5065 Background: The recent introduction of Lu-177 PSMA for the treatment of castration-resistant prostate cancer (CRPC) has been met with much excitement. Initial reports of clinical response are promising, despite known inter- and intra-patient molecular heterogeneity. In this study, we examined the utility of PSMA protein expression in metastatic tumor tissues as a predictor of lesion-specific response to Lu-177 PSMA therapy in men with CRPC. Methods: Between 2015-2020, 19 patients with metastases at multiple sites underwent metastatic lesion biopsy, Ga-68 PSMA PET imaging, and subsequent treatment with three cycles of Lu-177 PSMA. A monoclonal anti-PSMA antibody (EPITOMICS (USA), 1:50) was used to semi-quantitatively assess PSMA protein expression in the biopsy specimen. The histoscore (range 0-300) was derived from intensity and extent of the immunohistochemistry staining and was determined by experienced genitourinary pathologists. Imaging evaluation was performed according to the Positron Emission Tomography Response Criteria in Solid Tumors (PERCIST) criteria.
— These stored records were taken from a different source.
(** A stretch of one-byte blocks writes past the end of the buffer. *)
Lemma put_ones_overflow {W} (cb : W -> list Z -> Z -> result W) n : forall d w,
  state d = DEC_BLOCK -> block_cnt d = 1 -> block_len d = 1 ->
  0 <= buf_ind d -> zlen (buf d) = buf_ind d + Z.of_nat n -> is_u32 (zlen (buf d)) ->
  cobs_decoder_put cb d w (replicate (S n) 1) = Fault OutOfBounds.
Proof.
  induction n as [|n IH]; intros d w Hst Hc Hl Hi Hn Hu;
    cbn [replicate cobs_decoder_put]; unfold cobs_put_byte; rewrite Hst, Hc, Hl; simpl.
  - unfold store, mwrite. rewrite (proj2 (Z.ltb_ge _ _)) by lia. by rewrite andb_false_r.
  - rewrite store_ok by lia. cbn [rbind].
    change (1 :: replicate n 1) with (replicate (S n) 1).
    apply IH; simpl; zl; try done; rewrite ?u32_small by zlia; zlia.
Qed.

Lemma zero_notin_frame src : forall blk,
  Forall (fun b => b <> 0) blk ->
  exists body, Encoder.frame_from blk src = body ++ [0] /\ Forall (fun b => b <> 0) body.
Proof.
  assert (forall blk, Forall (fun b => b <> 0) blk ->
            Forall (fun b => b <> 0) ((1 + zlen blk) :: blk)) as Hcons
    by (intros blk H; apply List.Forall_cons; [zlia|done]).
  induction src as [|ch src IH]; intros blk Hblk; cbn [Encoder.frame_from].
  - exists ((1 + zlen blk) :: blk). split; [by app_norm|auto].
  - destruct (IH [] ltac:(constructor)) as (body & -> & Hbody).
    destruct (Z.eqb_spec ch COBS_BYTE_EOF) as [->|Hz].
    + exists (((1 + zlen blk) :: blk) ++ body). split; [by app_norm|]. apply Forall_app; auto.
    + assert (Forall (fun b => b <> 0) (blk ++ [ch])) as Hblk'
        by (apply Forall_app; split; [done|by repeat constructor]).
      case_match eqn:E.
      * exists (((1 + zlen (blk ++ [ch])) :: blk ++ [ch]) ++ body).
        split; [by app_norm|]. apply Forall_app; auto.
      * by apply IH.
Qed.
We assessed the association of the PSMA protein expression in metastatic tumor tissues and the lesion-specific response to Lu-177 PSMA therapy. Results: In 12 patients with biopsy specimens available for staining, PSMA expression correlated with enhancement (SUVmax) of the biopsy site on Ga-68 PSMA PET imaging (rs = 0.63). Of the nine patients with repeat imaging after Lu-177 PSMA therapy, five (55.6%) had a lesion-specific response at the site of biopsy. PSMA expression on immunohistochemistry was unable to accurately predict lesion-specific response in univariable analysis (p = 0.81, 95% CI 94.6-76.6). Among the five men with a lesion-specific response, three (60%) experienced overall progression based on PERCIST. There was no association between lesion-specific response and overall progression (p = 0.64). Conclusions: In patients with multiple metastases, PSMA protein expression from a single site biopsy was not predictive of site-specific Lu-177 PSMA response based on PERCIST. Additional studies are necessary to further interrogate the clinical consequence of PSMA expression heterogeneity in metastatic sites as well as the mechanisms underpinning resistance to Lu-177 PSMA in patients with CRPC.